START Exercise data

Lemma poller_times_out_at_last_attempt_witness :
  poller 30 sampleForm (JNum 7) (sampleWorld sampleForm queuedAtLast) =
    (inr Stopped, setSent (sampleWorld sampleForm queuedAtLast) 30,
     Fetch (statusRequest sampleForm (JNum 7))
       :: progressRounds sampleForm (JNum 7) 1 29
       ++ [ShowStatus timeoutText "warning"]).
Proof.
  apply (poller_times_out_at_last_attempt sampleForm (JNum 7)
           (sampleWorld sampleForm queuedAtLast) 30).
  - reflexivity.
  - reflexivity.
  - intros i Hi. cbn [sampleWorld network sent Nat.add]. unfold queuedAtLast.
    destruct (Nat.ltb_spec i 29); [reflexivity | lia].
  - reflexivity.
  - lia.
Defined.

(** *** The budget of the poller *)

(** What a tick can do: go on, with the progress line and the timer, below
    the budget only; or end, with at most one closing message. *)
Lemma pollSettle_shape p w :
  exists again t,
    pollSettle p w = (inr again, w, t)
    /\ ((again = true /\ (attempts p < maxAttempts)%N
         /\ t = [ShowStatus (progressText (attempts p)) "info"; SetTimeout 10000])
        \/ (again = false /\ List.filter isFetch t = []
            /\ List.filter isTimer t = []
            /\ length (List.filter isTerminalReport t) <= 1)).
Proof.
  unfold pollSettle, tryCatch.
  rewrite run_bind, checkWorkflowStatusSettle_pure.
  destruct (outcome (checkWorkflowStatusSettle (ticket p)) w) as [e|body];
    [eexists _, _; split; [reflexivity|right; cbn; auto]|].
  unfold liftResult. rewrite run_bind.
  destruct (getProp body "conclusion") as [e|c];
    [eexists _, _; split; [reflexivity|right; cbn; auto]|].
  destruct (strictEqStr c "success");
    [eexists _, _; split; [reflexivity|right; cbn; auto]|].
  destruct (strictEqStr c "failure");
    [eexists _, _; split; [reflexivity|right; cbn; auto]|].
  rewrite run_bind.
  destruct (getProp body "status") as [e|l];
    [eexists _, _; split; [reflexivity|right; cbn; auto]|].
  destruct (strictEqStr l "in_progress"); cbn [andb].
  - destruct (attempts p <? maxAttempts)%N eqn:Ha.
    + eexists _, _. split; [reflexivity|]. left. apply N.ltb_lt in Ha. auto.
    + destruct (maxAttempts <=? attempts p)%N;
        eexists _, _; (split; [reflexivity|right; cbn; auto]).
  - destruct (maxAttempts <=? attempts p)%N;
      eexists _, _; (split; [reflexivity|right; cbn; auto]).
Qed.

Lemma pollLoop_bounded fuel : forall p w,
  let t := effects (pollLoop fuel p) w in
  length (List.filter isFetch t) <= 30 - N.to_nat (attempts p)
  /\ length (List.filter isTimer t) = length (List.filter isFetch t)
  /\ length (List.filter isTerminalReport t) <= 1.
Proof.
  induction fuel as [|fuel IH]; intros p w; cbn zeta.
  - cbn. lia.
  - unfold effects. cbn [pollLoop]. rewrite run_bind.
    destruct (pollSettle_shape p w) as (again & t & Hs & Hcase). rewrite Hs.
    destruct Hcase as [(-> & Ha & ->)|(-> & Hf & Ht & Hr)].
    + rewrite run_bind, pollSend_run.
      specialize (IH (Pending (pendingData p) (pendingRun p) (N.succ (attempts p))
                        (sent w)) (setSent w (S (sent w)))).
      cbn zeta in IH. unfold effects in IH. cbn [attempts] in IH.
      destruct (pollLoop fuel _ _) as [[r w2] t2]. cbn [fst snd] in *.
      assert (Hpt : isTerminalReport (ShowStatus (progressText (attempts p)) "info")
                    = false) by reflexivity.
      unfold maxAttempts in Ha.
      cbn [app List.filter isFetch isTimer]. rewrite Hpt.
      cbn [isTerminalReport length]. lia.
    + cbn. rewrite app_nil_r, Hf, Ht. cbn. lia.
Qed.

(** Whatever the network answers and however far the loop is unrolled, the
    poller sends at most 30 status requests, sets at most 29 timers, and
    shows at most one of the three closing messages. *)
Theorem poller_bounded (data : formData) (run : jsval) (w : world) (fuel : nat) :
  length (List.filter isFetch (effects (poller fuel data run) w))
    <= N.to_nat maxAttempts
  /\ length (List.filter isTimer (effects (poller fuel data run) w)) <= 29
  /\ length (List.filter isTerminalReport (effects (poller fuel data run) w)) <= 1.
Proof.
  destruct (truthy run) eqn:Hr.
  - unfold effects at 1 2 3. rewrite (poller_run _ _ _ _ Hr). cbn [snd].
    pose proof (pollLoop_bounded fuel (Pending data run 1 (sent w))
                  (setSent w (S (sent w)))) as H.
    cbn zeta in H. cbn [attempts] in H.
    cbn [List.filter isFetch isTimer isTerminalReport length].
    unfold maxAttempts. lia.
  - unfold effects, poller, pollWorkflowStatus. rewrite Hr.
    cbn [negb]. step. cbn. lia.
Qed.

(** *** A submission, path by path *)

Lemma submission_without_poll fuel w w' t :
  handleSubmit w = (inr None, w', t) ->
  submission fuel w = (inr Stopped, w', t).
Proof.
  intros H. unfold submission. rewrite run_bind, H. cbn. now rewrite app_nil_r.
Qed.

END Exercise data
START Exercise data

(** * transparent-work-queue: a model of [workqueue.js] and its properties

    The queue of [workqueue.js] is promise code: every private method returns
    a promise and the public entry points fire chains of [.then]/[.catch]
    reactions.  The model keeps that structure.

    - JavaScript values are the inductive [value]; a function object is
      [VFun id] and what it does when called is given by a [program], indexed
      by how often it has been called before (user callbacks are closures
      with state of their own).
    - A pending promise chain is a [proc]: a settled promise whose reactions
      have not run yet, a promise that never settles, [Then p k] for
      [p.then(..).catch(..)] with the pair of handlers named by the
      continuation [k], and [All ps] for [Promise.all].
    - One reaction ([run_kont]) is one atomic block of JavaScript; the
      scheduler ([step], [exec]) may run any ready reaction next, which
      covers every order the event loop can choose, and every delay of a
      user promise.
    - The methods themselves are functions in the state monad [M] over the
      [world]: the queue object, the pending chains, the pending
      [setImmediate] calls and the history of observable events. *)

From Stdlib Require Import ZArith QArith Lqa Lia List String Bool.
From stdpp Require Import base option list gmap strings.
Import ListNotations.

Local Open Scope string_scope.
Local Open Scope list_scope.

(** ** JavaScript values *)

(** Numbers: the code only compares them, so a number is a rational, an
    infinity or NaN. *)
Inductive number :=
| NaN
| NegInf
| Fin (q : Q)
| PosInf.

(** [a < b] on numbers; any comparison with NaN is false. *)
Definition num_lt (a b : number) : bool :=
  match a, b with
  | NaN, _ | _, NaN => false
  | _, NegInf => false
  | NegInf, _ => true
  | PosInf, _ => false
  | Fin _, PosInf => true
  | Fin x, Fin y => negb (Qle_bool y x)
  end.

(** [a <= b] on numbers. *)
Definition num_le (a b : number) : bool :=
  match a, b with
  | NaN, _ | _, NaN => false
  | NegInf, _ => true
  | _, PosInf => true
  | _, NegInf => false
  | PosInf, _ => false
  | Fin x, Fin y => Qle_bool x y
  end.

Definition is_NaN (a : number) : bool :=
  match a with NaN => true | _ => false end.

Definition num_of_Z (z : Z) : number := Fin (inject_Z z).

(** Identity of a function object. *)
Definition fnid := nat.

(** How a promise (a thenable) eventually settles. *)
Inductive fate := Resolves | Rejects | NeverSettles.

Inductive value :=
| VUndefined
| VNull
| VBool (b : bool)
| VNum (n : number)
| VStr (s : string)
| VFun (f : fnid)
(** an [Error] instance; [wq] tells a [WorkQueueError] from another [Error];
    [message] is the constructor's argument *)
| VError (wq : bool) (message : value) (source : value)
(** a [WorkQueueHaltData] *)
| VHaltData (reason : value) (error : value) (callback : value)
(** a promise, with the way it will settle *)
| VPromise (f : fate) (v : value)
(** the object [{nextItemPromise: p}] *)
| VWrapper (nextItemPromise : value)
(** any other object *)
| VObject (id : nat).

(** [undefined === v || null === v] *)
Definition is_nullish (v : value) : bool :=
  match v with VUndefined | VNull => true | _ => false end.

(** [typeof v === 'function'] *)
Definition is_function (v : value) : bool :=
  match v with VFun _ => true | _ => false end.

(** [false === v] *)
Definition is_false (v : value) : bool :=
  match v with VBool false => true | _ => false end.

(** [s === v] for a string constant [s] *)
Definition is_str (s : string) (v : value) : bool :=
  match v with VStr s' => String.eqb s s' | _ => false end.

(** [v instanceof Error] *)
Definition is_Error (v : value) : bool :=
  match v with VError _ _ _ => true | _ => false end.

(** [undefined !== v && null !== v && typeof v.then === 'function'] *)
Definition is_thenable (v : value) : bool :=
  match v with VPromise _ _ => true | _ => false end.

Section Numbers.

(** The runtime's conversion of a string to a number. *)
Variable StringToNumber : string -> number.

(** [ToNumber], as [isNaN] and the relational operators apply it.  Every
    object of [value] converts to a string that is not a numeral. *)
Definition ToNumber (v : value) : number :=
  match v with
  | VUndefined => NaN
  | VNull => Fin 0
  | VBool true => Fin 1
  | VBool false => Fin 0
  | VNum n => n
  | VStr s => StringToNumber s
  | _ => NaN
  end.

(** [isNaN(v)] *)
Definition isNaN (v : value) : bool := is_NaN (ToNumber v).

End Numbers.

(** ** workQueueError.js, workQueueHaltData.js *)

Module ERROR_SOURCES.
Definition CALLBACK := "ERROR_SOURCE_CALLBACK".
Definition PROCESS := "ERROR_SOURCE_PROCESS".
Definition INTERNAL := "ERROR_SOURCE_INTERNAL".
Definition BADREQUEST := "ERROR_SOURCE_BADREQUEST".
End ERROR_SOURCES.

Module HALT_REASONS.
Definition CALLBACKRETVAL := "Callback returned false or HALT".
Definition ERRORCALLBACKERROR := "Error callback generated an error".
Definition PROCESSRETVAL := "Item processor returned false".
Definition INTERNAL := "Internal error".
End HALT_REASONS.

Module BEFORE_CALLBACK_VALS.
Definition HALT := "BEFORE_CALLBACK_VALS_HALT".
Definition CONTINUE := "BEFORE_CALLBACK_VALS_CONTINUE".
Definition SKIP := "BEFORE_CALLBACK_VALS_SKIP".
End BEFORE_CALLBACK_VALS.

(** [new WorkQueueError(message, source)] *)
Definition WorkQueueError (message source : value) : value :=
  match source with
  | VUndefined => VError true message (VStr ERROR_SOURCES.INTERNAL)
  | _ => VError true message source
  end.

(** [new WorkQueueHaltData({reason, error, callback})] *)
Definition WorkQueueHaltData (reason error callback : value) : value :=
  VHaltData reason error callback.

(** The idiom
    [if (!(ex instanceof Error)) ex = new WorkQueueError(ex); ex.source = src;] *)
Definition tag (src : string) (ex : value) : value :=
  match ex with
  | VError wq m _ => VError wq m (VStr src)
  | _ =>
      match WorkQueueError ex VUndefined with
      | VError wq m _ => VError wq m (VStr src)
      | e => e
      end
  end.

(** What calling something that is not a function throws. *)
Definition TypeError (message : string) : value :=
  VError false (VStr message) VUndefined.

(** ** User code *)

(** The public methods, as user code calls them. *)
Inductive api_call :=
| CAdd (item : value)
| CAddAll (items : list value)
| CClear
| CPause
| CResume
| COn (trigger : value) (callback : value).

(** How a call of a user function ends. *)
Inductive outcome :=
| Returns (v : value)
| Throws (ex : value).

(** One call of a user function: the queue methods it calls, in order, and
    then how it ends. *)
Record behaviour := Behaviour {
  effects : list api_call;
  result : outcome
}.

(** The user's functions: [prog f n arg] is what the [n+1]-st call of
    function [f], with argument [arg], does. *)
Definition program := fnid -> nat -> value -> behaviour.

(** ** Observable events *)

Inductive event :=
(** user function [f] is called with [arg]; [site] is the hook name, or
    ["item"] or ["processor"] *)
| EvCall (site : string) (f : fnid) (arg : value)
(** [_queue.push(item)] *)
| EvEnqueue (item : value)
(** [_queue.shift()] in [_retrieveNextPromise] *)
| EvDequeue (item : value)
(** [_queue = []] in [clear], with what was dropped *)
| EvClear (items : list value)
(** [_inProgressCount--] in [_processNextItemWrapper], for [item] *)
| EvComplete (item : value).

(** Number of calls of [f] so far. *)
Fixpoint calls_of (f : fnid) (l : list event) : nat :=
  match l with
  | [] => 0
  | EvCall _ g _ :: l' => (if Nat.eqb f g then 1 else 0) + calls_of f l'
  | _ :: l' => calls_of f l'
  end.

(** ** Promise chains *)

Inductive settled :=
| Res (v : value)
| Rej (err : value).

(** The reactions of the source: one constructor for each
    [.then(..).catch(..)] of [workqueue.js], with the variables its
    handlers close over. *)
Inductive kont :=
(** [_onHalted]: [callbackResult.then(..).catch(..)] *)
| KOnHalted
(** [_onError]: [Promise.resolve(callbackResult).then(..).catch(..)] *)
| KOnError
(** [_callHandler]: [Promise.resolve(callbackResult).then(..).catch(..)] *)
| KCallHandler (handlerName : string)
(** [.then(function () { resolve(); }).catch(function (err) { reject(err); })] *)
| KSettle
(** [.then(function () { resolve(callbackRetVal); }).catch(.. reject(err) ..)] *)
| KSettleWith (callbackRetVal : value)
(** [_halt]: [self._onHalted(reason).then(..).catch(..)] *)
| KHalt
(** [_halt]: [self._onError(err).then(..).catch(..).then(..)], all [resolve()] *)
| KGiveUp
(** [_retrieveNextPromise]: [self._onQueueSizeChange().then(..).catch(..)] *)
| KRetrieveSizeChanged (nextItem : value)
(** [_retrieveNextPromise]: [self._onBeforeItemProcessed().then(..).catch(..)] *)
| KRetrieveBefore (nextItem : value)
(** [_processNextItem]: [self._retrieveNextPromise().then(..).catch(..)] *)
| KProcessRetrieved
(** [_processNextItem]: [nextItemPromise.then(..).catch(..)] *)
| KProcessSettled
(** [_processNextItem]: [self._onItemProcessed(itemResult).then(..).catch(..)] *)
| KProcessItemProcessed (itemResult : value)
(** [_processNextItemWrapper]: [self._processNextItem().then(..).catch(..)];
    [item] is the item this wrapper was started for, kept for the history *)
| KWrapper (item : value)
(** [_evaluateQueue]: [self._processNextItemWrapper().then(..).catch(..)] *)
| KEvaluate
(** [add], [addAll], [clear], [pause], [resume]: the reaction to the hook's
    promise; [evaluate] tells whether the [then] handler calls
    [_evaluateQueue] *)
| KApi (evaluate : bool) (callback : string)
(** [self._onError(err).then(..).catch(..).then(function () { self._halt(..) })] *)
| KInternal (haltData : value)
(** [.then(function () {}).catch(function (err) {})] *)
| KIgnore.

END Exercise data

> _Work item_: Out of the entries above, write out only the lines between the line holding "EvClear (items : list value)" and the line holding "0) + calls_of f l'", inclusive, each exactly as given.

> _Answer below_:
| EvClear (items : list value)
(** [_inProgressCount--] in [_processNextItemWrapper], for [item] *)
| EvComplete (item : value).

(** Number of calls of [f] so far. *)
Fixpoint calls_of (f : fnid) (l : list event) : nat :=
  match l with
  | [] => 0
  | EvCall _ g _ :: l' => (if Nat.eqb f g then 1 else 0) + calls_of f l'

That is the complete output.